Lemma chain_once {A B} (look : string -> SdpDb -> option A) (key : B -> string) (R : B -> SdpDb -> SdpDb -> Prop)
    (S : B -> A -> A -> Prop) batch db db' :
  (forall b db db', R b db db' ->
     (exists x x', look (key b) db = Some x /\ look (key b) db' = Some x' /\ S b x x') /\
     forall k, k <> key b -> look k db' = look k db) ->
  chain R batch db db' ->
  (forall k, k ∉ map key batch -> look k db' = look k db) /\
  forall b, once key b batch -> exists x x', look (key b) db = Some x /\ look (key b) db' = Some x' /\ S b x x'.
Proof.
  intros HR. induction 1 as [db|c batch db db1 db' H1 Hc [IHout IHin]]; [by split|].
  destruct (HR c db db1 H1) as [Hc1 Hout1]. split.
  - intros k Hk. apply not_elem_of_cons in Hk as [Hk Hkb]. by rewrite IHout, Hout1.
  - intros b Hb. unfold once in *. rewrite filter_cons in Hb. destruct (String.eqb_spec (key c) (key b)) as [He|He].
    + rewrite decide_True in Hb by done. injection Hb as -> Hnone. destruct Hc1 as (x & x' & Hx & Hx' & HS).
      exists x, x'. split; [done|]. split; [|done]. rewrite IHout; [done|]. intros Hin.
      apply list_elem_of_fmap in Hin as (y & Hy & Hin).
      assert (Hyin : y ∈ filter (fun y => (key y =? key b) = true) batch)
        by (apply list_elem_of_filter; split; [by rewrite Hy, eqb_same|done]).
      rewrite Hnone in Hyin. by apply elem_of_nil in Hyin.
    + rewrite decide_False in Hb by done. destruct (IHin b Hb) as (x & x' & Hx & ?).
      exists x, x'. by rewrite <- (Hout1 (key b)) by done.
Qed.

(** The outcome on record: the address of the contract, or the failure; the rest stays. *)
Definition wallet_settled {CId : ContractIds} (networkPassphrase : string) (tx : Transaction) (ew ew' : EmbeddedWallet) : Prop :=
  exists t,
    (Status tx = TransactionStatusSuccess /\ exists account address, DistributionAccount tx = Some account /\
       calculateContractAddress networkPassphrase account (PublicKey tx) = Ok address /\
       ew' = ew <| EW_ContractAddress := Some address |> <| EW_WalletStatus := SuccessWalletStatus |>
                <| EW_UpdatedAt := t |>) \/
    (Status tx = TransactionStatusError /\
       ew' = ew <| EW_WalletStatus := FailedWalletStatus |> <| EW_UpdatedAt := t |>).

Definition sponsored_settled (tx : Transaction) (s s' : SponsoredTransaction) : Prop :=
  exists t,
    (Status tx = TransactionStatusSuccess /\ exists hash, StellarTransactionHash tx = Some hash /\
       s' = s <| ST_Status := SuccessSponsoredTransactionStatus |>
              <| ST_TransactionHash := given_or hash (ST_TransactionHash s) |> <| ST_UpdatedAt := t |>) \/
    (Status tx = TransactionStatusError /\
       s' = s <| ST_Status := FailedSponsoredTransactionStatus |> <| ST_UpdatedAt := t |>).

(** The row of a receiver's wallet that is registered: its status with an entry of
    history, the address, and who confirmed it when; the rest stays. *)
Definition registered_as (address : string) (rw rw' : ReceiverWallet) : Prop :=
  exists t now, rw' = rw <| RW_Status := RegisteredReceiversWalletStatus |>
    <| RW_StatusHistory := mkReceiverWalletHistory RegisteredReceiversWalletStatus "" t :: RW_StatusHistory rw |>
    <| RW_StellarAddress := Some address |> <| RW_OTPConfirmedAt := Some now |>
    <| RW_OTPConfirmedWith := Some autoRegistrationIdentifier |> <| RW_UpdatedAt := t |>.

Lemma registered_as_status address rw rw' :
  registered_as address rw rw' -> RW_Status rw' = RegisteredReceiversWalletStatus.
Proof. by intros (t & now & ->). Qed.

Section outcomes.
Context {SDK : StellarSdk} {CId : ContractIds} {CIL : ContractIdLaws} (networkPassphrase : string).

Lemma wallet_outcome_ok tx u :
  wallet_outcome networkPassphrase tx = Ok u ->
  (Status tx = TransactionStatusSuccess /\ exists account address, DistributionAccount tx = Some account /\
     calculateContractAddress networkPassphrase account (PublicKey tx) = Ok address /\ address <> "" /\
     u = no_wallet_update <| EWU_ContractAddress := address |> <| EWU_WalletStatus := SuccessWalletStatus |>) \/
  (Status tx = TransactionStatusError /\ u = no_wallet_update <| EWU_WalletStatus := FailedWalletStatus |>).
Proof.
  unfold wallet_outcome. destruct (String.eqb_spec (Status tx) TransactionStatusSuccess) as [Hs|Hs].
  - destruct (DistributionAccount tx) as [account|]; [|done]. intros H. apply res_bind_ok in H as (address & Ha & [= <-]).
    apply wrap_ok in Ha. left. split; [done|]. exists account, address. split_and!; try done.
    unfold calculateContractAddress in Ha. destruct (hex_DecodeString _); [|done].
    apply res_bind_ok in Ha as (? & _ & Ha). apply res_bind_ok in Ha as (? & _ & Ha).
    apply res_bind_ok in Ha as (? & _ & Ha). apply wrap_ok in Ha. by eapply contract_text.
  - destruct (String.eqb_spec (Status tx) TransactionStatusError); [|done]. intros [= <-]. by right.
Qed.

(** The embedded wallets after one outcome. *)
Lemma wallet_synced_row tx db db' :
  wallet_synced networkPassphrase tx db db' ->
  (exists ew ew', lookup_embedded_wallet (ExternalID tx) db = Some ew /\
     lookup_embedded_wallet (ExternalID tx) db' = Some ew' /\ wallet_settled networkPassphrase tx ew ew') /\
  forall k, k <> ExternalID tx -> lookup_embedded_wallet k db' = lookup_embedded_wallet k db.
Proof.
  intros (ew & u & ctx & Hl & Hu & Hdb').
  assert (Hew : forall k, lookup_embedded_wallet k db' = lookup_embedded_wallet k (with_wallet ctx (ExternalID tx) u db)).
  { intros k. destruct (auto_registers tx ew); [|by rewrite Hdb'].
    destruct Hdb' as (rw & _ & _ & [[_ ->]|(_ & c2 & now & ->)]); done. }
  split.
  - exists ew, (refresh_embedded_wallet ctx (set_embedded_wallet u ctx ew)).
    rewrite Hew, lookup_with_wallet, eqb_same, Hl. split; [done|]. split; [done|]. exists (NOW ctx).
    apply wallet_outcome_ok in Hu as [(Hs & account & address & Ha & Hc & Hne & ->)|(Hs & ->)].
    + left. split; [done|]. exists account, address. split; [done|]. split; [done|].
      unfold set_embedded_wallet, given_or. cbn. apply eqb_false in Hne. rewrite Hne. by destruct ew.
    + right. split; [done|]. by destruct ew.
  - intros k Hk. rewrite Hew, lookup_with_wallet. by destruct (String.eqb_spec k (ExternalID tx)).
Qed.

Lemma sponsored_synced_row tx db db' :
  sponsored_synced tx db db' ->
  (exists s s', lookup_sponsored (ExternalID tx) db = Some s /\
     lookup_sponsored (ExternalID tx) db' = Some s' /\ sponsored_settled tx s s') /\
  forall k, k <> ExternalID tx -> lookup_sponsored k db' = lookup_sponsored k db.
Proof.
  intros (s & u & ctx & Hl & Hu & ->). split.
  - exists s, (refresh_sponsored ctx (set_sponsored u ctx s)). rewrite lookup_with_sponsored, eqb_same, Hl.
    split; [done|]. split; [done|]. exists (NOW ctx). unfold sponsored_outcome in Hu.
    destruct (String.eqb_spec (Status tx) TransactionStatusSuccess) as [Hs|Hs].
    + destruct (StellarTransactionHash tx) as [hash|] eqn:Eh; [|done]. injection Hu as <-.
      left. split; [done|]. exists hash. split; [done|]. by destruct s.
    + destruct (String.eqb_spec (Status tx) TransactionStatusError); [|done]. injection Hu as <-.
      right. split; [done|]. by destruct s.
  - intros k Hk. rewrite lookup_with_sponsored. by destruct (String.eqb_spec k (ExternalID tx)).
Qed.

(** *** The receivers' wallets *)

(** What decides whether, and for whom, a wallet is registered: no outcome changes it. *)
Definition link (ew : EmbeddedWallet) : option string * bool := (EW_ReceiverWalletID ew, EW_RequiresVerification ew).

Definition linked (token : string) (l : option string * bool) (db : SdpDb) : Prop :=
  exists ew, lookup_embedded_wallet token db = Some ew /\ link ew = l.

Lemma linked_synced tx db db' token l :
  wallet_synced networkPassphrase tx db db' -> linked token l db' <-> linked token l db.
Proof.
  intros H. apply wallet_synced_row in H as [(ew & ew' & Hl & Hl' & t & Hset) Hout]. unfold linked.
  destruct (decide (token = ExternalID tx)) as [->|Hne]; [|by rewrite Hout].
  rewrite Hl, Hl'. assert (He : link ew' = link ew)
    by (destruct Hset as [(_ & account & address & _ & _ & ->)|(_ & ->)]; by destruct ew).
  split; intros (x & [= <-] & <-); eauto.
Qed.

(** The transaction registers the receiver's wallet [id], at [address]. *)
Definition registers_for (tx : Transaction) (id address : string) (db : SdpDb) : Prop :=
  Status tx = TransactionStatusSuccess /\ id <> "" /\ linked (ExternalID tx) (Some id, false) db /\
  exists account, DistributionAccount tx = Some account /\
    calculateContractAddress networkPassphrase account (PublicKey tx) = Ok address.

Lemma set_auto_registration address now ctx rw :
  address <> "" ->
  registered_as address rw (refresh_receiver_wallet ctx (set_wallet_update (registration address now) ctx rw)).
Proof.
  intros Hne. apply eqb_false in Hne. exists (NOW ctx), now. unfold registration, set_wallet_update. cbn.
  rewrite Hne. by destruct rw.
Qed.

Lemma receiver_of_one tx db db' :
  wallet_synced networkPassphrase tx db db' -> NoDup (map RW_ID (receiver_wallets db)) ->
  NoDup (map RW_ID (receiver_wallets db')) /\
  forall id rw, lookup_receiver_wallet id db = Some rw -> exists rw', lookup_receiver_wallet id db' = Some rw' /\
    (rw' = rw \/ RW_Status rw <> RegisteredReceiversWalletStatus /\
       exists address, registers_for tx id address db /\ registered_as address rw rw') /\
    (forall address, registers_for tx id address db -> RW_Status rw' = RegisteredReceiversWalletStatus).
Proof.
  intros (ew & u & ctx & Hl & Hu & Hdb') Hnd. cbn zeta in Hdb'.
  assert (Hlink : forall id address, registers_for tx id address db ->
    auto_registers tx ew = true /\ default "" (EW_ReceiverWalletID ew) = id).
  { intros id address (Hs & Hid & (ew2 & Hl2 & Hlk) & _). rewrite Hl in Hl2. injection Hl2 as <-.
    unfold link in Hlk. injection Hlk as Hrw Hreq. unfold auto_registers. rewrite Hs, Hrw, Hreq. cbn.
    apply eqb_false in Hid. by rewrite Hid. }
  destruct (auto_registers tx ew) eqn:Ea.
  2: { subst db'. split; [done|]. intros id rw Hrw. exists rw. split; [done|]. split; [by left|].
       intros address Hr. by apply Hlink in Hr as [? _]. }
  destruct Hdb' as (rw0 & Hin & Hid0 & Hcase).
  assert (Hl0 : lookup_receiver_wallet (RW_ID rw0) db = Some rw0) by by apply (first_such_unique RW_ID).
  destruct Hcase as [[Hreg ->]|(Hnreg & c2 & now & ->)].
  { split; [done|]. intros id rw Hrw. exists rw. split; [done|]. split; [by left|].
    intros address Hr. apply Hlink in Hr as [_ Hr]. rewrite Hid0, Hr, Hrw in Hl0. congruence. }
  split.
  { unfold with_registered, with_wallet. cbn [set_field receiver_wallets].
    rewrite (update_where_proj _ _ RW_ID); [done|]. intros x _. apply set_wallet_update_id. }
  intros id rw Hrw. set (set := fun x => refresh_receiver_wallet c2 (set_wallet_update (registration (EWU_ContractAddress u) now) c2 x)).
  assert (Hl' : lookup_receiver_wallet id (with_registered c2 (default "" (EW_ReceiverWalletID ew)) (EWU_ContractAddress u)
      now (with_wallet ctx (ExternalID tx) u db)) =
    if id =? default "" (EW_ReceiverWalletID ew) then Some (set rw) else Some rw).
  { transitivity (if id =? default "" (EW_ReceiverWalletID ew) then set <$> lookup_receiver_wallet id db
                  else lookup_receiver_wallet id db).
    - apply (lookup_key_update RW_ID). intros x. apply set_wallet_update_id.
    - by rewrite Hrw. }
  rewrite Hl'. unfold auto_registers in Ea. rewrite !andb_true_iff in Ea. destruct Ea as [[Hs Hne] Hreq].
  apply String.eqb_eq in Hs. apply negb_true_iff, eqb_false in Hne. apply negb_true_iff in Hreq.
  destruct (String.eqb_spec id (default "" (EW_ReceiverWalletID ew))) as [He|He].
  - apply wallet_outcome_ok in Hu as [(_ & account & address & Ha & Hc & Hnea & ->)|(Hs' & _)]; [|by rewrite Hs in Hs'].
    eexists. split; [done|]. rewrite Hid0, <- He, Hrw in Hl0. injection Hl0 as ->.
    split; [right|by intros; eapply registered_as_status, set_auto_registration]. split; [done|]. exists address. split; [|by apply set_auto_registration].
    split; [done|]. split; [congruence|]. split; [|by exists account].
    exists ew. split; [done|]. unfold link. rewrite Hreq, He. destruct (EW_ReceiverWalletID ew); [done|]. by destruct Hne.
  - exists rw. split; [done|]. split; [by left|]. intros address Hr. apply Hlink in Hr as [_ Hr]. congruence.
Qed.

########################################

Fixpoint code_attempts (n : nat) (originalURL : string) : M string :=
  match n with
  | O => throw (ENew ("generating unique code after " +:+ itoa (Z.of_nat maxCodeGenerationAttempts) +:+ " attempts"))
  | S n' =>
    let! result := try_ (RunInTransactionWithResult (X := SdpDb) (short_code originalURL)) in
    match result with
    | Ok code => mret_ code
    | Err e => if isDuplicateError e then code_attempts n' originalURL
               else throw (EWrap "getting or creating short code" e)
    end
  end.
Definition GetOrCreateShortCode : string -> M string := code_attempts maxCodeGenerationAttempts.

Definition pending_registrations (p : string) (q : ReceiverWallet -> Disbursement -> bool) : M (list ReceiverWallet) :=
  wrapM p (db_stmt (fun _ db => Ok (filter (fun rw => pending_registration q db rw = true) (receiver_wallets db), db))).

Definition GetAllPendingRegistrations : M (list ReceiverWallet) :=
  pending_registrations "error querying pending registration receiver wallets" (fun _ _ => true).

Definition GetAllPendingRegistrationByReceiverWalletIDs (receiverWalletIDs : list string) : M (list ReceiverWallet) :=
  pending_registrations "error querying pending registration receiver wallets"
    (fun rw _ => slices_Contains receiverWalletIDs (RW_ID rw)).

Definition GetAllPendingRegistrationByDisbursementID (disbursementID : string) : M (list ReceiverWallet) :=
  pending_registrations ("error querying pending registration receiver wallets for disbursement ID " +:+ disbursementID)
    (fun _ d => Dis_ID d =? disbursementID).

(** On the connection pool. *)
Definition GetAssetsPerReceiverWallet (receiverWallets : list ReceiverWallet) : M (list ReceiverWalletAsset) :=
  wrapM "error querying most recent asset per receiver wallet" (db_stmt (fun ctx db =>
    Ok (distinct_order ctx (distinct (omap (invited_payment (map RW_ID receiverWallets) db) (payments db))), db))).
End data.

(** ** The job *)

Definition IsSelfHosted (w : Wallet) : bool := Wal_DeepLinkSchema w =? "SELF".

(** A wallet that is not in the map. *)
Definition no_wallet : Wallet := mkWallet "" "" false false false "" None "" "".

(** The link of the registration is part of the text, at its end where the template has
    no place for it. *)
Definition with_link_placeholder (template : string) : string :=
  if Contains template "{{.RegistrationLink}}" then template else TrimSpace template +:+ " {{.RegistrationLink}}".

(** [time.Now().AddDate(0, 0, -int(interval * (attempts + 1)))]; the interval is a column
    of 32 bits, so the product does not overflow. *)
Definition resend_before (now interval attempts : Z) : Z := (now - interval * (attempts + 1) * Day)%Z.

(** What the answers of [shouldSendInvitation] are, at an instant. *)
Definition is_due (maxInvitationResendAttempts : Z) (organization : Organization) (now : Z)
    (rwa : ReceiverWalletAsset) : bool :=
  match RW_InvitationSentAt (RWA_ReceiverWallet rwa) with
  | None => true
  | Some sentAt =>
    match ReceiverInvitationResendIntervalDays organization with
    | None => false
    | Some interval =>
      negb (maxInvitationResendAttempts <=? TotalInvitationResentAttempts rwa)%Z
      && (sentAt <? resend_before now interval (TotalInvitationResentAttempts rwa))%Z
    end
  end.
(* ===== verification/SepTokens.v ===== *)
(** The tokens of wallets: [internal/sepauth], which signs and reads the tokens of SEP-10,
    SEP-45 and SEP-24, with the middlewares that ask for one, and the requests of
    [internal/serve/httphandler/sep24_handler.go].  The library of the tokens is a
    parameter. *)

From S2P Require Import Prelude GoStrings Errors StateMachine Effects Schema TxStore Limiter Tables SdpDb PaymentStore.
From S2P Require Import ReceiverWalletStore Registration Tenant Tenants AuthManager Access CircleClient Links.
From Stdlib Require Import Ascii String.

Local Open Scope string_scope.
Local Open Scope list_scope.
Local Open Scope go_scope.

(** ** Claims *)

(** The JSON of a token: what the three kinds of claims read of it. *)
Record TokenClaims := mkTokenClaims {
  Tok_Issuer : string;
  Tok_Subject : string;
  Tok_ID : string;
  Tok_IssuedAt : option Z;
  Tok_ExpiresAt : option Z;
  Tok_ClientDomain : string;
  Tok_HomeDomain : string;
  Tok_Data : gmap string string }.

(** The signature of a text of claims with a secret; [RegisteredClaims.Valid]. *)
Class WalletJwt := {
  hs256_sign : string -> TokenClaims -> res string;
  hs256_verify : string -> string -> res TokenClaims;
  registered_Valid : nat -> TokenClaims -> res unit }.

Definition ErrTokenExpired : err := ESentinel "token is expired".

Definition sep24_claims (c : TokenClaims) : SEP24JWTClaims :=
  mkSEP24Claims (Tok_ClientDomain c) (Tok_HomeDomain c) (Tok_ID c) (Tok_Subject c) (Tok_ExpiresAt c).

########################################

▶ Aim of the exercise
In the material above, locate the line containing "SdpDb -> Prop)" and the line containing "- intros k Hk. apply". Transcribe exactly those two lines and every line between them, and nothing more.

▶ Solution to this problem
Lemma chain_once {A B} (look : string -> SdpDb -> option A) (key : B -> string) (R : B -> SdpDb -> SdpDb -> Prop)
    (S : B -> A -> A -> Prop) batch db db' :
  (forall b db db', R b db db' ->
     (exists x x', look (key b) db = Some x /\ look (key b) db' = Some x' /\ S b x x') /\
     forall k, k <> key b -> look k db' = look k db) ->
  chain R batch db db' ->
  (forall k, k ∉ map key batch -> look k db' = look k db) /\
  forall b, once key b batch -> exists x x', look (key b) db = Some x /\ look (key b) db' = Some x' /\ S b x x'.
Proof.
  intros HR. induction 1 as [db|c batch db db1 db' H1 Hc [IHout IHin]]; [by split|].
  destruct (HR c db db1 H1) as [Hc1 Hout1]. split.
  - intros k Hk. apply not_elem_of_cons in Hk as [Hk Hkb]. by rewrite IHout, Hout1.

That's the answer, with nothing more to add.